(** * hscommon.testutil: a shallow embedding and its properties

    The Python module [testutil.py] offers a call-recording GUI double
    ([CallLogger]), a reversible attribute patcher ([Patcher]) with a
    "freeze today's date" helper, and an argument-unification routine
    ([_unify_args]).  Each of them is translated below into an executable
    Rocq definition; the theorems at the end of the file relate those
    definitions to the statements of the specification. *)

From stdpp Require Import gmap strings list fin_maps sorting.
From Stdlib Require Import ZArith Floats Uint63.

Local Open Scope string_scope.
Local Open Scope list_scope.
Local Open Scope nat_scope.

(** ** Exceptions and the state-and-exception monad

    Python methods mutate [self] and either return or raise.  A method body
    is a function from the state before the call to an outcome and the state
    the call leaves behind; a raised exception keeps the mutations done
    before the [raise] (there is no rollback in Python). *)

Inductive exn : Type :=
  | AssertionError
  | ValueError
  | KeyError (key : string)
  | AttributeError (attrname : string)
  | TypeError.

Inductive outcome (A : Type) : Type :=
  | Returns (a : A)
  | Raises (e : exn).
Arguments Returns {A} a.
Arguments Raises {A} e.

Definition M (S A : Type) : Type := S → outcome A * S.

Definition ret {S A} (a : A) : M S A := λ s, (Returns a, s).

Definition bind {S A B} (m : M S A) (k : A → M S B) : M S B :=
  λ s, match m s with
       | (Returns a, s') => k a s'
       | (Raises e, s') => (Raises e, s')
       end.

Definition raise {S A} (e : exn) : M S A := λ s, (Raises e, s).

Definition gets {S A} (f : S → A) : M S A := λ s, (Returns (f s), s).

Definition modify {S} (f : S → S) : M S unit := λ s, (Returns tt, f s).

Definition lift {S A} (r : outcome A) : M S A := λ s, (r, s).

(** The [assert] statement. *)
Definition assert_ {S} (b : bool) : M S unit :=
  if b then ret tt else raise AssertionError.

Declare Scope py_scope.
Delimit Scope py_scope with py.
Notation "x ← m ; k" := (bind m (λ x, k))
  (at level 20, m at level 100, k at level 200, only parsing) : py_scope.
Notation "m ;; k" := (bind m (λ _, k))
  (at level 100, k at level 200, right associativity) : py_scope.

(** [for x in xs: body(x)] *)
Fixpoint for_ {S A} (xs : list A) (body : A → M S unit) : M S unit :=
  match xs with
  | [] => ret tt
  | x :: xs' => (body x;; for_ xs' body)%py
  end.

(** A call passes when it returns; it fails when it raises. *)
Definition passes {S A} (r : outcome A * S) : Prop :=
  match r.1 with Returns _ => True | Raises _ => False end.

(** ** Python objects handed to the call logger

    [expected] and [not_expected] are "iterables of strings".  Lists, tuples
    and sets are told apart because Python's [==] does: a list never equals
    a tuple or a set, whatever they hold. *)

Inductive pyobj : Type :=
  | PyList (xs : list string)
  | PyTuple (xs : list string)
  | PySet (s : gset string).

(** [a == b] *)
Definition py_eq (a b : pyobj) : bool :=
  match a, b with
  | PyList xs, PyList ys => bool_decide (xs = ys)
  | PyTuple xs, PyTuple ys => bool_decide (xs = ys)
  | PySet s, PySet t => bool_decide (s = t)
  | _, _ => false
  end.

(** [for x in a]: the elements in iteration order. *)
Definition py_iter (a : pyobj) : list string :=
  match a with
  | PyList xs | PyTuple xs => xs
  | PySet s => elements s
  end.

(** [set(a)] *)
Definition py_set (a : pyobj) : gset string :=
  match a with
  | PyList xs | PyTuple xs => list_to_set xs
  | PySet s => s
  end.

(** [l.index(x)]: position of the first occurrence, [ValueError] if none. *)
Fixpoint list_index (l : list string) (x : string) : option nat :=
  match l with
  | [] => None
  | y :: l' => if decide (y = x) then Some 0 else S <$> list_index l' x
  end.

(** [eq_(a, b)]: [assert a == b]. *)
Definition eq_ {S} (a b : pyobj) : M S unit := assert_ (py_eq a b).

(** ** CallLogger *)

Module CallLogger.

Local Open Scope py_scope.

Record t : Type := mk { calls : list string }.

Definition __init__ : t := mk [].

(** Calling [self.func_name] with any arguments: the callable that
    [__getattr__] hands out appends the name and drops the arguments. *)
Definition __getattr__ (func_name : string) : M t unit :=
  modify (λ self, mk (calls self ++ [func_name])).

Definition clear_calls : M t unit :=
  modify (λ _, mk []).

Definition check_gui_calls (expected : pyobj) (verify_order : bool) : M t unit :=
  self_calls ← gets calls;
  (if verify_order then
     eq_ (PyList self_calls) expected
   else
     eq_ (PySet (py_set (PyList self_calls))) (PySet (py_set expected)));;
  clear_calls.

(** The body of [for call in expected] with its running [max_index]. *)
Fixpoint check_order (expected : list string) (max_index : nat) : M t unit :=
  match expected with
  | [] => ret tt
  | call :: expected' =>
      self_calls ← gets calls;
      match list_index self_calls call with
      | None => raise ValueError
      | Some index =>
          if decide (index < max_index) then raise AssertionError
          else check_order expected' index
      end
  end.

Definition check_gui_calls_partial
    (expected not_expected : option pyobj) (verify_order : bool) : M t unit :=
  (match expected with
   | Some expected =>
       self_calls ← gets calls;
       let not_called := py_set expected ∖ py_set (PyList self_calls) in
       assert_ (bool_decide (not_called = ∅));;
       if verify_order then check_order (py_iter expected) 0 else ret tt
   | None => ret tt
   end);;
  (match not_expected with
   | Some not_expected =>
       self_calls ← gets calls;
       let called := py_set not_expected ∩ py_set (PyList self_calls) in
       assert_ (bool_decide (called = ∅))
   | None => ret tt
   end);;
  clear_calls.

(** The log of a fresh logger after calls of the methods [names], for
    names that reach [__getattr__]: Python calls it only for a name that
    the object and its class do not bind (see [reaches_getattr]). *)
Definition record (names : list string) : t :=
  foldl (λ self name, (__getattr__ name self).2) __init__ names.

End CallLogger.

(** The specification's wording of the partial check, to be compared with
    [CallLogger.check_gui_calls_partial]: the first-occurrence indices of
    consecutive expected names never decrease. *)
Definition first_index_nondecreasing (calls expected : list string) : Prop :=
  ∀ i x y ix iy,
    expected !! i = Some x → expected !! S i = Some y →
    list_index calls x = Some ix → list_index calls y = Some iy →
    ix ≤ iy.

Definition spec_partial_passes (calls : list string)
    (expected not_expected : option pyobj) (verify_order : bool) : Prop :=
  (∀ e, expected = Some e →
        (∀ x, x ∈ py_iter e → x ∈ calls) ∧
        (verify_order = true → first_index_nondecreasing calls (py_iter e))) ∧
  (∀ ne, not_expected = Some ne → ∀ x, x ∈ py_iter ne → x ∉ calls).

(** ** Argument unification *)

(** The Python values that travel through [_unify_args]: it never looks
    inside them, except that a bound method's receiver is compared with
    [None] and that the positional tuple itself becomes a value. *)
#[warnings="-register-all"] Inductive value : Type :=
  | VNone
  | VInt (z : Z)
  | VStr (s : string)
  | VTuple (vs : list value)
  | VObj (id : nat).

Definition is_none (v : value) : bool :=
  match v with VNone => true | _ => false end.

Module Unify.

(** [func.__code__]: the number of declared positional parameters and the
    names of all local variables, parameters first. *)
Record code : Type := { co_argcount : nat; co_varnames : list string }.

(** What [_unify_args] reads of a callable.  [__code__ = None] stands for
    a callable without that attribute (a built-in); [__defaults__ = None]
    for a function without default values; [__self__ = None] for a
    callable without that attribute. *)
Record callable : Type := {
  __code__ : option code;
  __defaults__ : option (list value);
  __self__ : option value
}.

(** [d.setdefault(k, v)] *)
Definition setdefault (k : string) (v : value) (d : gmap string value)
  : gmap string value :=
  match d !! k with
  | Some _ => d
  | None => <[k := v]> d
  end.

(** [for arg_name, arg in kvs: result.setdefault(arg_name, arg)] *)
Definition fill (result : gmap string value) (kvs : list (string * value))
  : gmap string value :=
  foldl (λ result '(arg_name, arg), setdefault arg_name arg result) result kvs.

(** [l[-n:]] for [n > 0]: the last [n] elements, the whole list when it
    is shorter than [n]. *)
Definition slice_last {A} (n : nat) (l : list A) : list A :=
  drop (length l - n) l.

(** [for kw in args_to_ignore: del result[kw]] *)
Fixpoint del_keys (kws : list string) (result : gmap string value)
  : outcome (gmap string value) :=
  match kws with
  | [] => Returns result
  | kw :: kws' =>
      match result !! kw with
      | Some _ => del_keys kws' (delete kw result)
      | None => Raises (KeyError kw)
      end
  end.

*Goal of the exercise*:
The lines running from the start of the data through the one that contains "Definition M (S" should be reproduced exactly, and only those.

*The answer*:
(** * hscommon.testutil: a shallow embedding and its properties

    The Python module [testutil.py] offers a call-recording GUI double
    ([CallLogger]), a reversible attribute patcher ([Patcher]) with a
    "freeze today's date" helper, and an argument-unification routine
    ([_unify_args]).  Each of them is translated below into an executable
    Rocq definition; the theorems at the end of the file relate those
    definitions to the statements of the specification. *)

From stdpp Require Import gmap strings list fin_maps sorting.
From Stdlib Require Import ZArith Floats Uint63.

Local Open Scope string_scope.
Local Open Scope list_scope.
Local Open Scope nat_scope.

(** ** Exceptions and the state-and-exception monad

    Python methods mutate [self] and either return or raise.  A method body
    is a function from the state before the call to an outcome and the state
    the call leaves behind; a raised exception keeps the mutations done
    before the [raise] (there is no rollback in Python). *)

Inductive exn : Type :=
  | AssertionError
  | ValueError
  | KeyError (key : string)
  | AttributeError (attrname : string)
  | TypeError.

Inductive outcome (A : Type) : Type :=
  | Returns (a : A)
  | Raises (e : exn).
Arguments Returns {A} a.
Arguments Raises {A} e.

Definition M (S A : Type) : Type := S → outcome A * S.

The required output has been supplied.